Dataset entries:
(** * Digital top-up backend: transaction engine, commission ledger,
      provider classification and login

    A shallow embedding of the handlers in
    [server/src/handlers/{transactions,referrals,digiflazz,auth}.ts] and of
    the tables of [server/src/db/schema.ts], followed by the properties that
    the specification states about them.

    Conventions of the embedding:
    - a JavaScript [number] is an exact rational ([Q]).  The handlers
      compare numbers, multiply a stored amount by 0.05 and round the
      product; a stored amount is a decimal with two fraction digits below
      10^8, its twentieth is either a half-integer, then the amount is an
      integer and the product is computed exactly or above, or at least
      0.0005 away from one, so [Math.round] gives the same integer on the
      double and on the rational;
    - a [numeric(10,2)] column holds an integer count of hundredths;
    - a table is the list of its rows in insertion order, and a query
      without GROUP BY reads it in that order; the groups of a GROUP BY
      without ORDER BY come back in an order of the store's choosing,
      which a handler whose answer shows that order takes as a
      [Sql.RowOrder];
    - sums and products of numbers are exact; where the doubles of the
      code can round otherwise (the sum of an earnings report, the
      commission of the standalone settlement at a half cent) the
      definition says so, and the statements below are ones that hold
      of both;
    - asynchronous store calls are run in sequence in a state-and-exception
      monad over the store; a store call may throw, as decided by a fault
      plan handed to the handler. *)

From Stdlib Require Import ZArith QArith Qround List Ascii String Bool Lia Lqa.
From Stdlib Require Import Permutation Sorted.
Import ListNotations.

Local Open Scope Z_scope.

(* ================================================================== *)
(** ** JavaScript values *)

Module Js.

Definition number := Q.

(** [x < y] and [x > y] on numbers. *)
Definition ltb (x y : number) : bool := negb (Qle_bool y x).
Definition gtb (x y : number) : bool := negb (Qle_bool x y).

(** Truthiness: a number is falsy when it is zero, a string when it is
    empty, and [undefined]/[null] always. *)
Definition truthy_number (x : number) : bool := negb (Qeq_bool x 0%Q).
Definition truthy_string (s : string) : bool := negb (s =? "")%string.

Definition truthy_int (n : Z) : bool := negb (n =? 0)%Z.

(** [a || b] with a possibly missing number on the left. *)
Definition number_or (o : option number) (d : number) : number :=
  match o with
  | Some x => if truthy_number x then x else d
  | None => d
  end.

(** [s || null] on an optional string. *)
Definition string_or_null (o : option string) : option string :=
  match o with
  | Some s => if truthy_string s then Some s else None
  | None => None
  end.
(** * ai-data-analyst: the data-processing service, embedded and verified

    A shallow embedding of [src/services/dataProcessing.ts] (type inference,
    the cleaning and transformation executors, the hypothesis tests, the
    descriptive statistics and the chart helpers) together with the
    properties of it that the specification states and further ones read
    off the code.

    Conventions of the embedding.
    - A JavaScript number is an IEEE-754 binary64 value: the kernel's
      primitive [float].  Lengths, counters and indices are [nat].
    - A string is a [string] of code units below 256; case mapping, white
      space and the character classes of the regular expressions are those
      of the language on that range.
    - An object is kept with its own properties in enumeration order
      ([JSObject]).  [Object.prototype] is the one the language defines.
      The dictionaries keyed by cell texts follow what a plain object
      inherits from it ([ObjectPrototype], [countUp]); the chi-square table
      alone is modelled for texts that name none of its members.  A row is
      read through its own properties: column names are taken not to name a
      member of [Object.prototype].
    - The rows of a [DataSet] are distinct objects, as the parser and both
      executors create them.
    - The conversions between numbers, dates and text, whose algorithms the
      language standard fixes but the source never spells out, are an
      interface ([JSHost]); every theorem holds for every implementation of
      it.
    - An exception is a value of [Result]; objects mutated in place live in
      an explicit store. *)

From Stdlib Require Import List String Ascii ZArith NArith Lia Bool Arith Permutation.
From Stdlib Require Import Sorting.Sorted.
From Stdlib Require Import Floats.PrimFloat Numbers.Cyclic.Int63.Uint63 DecimalString.
Import ListNotations.
Open Scope string_scope.
Open Scope list_scope.
Open Scope nat_scope.

Notation "a +++ b" := (String.append a b) (at level 60, right associativity).

Set Implicit Arguments.
Set Warnings "-inexact-float".

(** ** Strings *)

Module JSString.

Definition isWhiteSpace (c : ascii) : bool :=
  let n := nat_of_ascii c in
  ((9 <=? n) && (n <=? 13)) || (n =? 32) || (n =? 160).

Definition isDigit (c : ascii) : bool :=
  let n := nat_of_ascii c in (48 <=? n) && (n <=? 57).

Definition isUpper (c : ascii) : bool :=
  let n := nat_of_ascii c in (65 <=? n) && (n <=? 90).

Definition isLower (c : ascii) : bool :=
  let n := nat_of_ascii c in (97 <=? n) && (n <=? 122).

Definition isAlphaNum (c : ascii) : bool := isLower c || isUpper c || isDigit c.

(** [\w] of a regular expression: [[A-Za-z0-9_]]. *)
Definition isWordChar (c : ascii) : bool := isAlphaNum c || (nat_of_ascii c =? 95).

Fixpoint map (f : ascii -> ascii) (s : string) : string :=
  match s with
  | EmptyString => EmptyString
  | String c r => String (f c) (map f r)
  end.

Fixpoint rev_append (s acc : string) : string :=
  match s with
  | EmptyString => acc
  | String c r => rev_append r (String c acc)
  end.

Definition rev (s : string) : string := rev_append s EmptyString.

(** [String.prototype.toLowerCase] on code units below 256. *)
Definition toLowerChar (c : ascii) : ascii :=
  let n := nat_of_ascii c in
  if isUpper c || ((192 <=? n) && (n <=? 222) && negb (n =? 215))
  then ascii_of_nat (n + 32) else c.

Definition toLowerCase : string -> string := map toLowerChar.

(** [String.prototype.toUpperCase] on the letters a-z (the source applies
    it to the four test names only). *)
Definition toUpperChar (c : ascii) : ascii :=
  if isLower c then ascii_of_nat (nat_of_ascii c - 32) else c.

Definition toUpperCase : string -> string := map toUpperChar.

Fixpoint dropWhile (p : ascii -> bool) (s : string) : string :=
  match s with
  | EmptyString => EmptyString
  | String c r => if p c then dropWhile p r else s
  end.

Definition dropWhileEnd (p : ascii -> bool) (s : string) : string :=
  rev (dropWhile p (rev s)).

Definition trim (s : string) : string :=
  dropWhileEnd isWhiteSpace (dropWhile isWhiteSpace s).

(** [s.replace(/[\s\W]+/g, '_')]: every maximal run of characters of the
    class becomes one underscore. *)
Fixpoint collapseRuns (inClass : ascii -> bool) (inRun : bool) (s : string) : string :=
  match s with
  | EmptyString => EmptyString
  | String c r =>
      if inClass c
      then if inRun then collapseRuns inClass true r
           else String "_" (collapseRuns inClass true r)
      else String c (collapseRuns inClass false r)
  end.

Definition isUnderscore (c : ascii) : bool := nat_of_ascii c =? 95.

(** [s.replace(/^_+|_+$/g, '')]. *)
Definition stripUnderscores (s : string) : string :=
  dropWhileEnd isUnderscore (dropWhile isUnderscore s).

(** [s.replace(/[^a-zA-Z0-9]/g, '_')]. *)
Definition sanitize (s : string) : string :=
  map (fun c => if isAlphaNum c then c else "_"%char) s.

Fixpoint join (sep : string) (l : list string) : string :=
  match l with
  | [] => ""
  | [x] => x
  | x :: r => x +++ sep +++ join sep r
  end.

Definition hexDigit (n : nat) : ascii :=
  if n <? 10 then ascii_of_nat (48 + n) else ascii_of_nat (87 + n).

(** [QuoteJSONString] without the enclosing quotes, one code unit. *)
Definition escapeChar (c : ascii) : string :=
  let n := nat_of_ascii c in
  if n =? 34 then "\" +++ String c ""
  else if n =? 92 then "\\"
  else if n =? 8 then "\b"
  else if n =? 12 then "\f"
  else if n =? 10 then "\n"
  else if n =? 13 then "\r"
  else if n =? 9 then "\t"
  else if n <? 32 then "\u00" +++ String (hexDigit (n / 16)) (String (hexDigit (n mod 16)) "")
  else String c "".

Fixpoint escape (s : string) : string :=
  match s with
  | EmptyString => ""
  | String c r => escapeChar c +++ escape r
  end.

Definition quote (s : string) : string :=
  String (ascii_of_nat 34) (escape s +++ String (ascii_of_nat 34) "").

Fixpoint forallb (p : ascii -> bool) (s : string) : bool :=
  match s with
  | EmptyString => true
  | String c r => p c && forallb p r
  end.

Fixpoint decimalValue (s : string) (acc : N) : N :=
  match s with
  | EmptyString => acc
  | String c r => decimalValue r (10 * acc + N.of_nat (nat_of_ascii c - 48))%N
  end.

(** The array index a property key denotes, if it is one: the canonical
    decimal text of an integer between 0 and 2^32 - 2. *)
Definition arrayIndex (s : string) : option N :=
  match s with
  | EmptyString => None
  | String c r =>
      if forallb isDigit s
         && implb (nat_of_ascii c =? 48) (String.length s =? 1)
         && (String.length s <=? 10)
      then let v := decimalValue s 0 in
           if (v <? 4294967295)%N then Some v else None
      else None
  end.

End JSString.

(** ** Values, objects and the host's conversions *)

Inductive JSValue : Type :=
| VNull
| VUndefined
| VBool (b : bool)
| VNum (x : float)
| VStr (s : string).

(** An object with its own properties in the order [Object.keys] lists
    them: array-index keys ascending, then the other keys as created. *)
Definition JSObject (V : Type) : Type := list (string * V).

Section Objects.
Variable V : Type.

Fixpoint getOwn (k : string) (o : JSObject V) : option V :=
  match o with
  | [] => None
  | (k', v) :: r => if String.eqb k' k then Some v else getOwn k r
  end.

Definition hasOwn (k : string) (o : JSObject V) : bool :=
  match getOwn k o with Some _ => true | None => false end.

Fixpoint replaceOwn (k : string) (v : V) (o : JSObject V) : JSObject V :=
  match o with
  | [] => []
  | (k', v') :: r =>
      if String.eqb k' k then (k, v) :: r else (k', v') :: replaceOwn k v r
  end.

Fixpoint insertIndexed (i : N) (k : string) (v : V) (o : JSObject V) : JSObject V :=
  match o with
  | [] => [(k, v)]
  | (k', v') :: r =>
      match JSString.arrayIndex k' with
      | Some j => if (j <? i)%N then (k', v') :: insertIndexed i k v r
                  else (k, v) :: o
      | None => (k, v) :: o
      end
  end.

(** [o[k] = v]. *)
Definition setProp (k : string) (v : V) (o : JSObject V) : JSObject V :=
  if hasOwn k o then replaceOwn k v o
  else match JSString.arrayIndex k with
       | Some i => insertIndexed i k v o
       | None => o ++ [(k, v)]
       end.

(** [delete o[k]]. *)
Definition deleteProp (k : string) (o : JSObject V) : JSObject V :=
  filter (fun p => negb (String.eqb (fst p) k)) o.

Definition ObjectKeys (o : JSObject V) : list string := List.map fst o.
Definition ObjectValues (o : JSObject V) : list V := List.map snd o.

End Objects.
(** * djapy: the handler contract wrapper and the API document generator

    A shallow embedding of
      - [djapy/v2/dec.py]     (module [Dec]):  the error-handler registry,
        [handle_error], the decorator [djapify] and its [_wrapped_view];
      - [djapy/data/dec2.py]  (module [Dec2]): the older decorator;
      - [djapy/v2/openapi.py] (module [OpenApi]): [Path] and [OpenAPI].

    Python values are a small tree type, exceptions are values of an error
    result, and the calls a request makes into foreign code (parameter
    extraction, the handler body, schema validation, logging, the error
    handlers) are recorded in a trace, so that "never executed" is a
    statement about that trace. *)

From Stdlib Require Import ZArith List String Ascii Bool Lia DecimalString.
Import ListNotations.
Local Open Scope string_scope.
Local Open Scope Z_scope.
Set Warnings "-register-all".


(* ===================================================================== *)
(** ** Python values, exceptions and results *)
(* ===================================================================== *)

Module Py.

(** The Python values that travel through the wrapper.  Dictionaries are
    keyed by strings (JSON objects) and keep their insertion order. [PObj]
    is an instance of a class the JSON encoder does not know. *)
Inductive pyval : Type :=
| PNone
| PBool (b : bool)
| PInt (z : Z)
| PStr (s : string)
| PList (l : list pyval)
| PTuple (l : list pyval)
| PDict (d : list (string * pyval))
| PObj (cls : string).

(** An exception class: its qualified name (a built-in class goes by its
    bare name) and the names of the classes it derives from, nearest
    first: its [__mro__] without the class itself and without [object]. *)
Record pyclass : Type := mkClass {
  cls_name : string;
  cls_ancestors : list string
}.

(** An exception instance: its class and its arguments. *)
Inductive pyexc : Type :=
| Exc (cls : pyclass) (detail : pyval).

(** [e.__class__] *)
Definition exc_class (e : pyexc) : pyclass :=
  match e with Exc c _ => c end.

Definition mem_string (s : string) (l : list string) : bool :=
  existsb (String.eqb s) l.

Fixpoint names_eqb (l1 l2 : list string) : bool :=
  match l1, l2 with
  | [], [] => true
  | a :: l1', b :: l2' => String.eqb a b && names_eqb l1' l2'
  | _, _ => false
  end.

(** [c == d] on classes: the same class. *)
Definition class_eqb (c d : pyclass) : bool :=
  String.eqb (cls_name c) (cls_name d)
  && names_eqb (cls_ancestors c) (cls_ancestors d).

# Directions
Scan the lines above for the word "forallb". Return each one that has it.

# Result for this task
Fixpoint forallb (p : ascii -> bool) (s : string) : bool :=
  | String c r => p c && forallb p r
      if forallb isDigit s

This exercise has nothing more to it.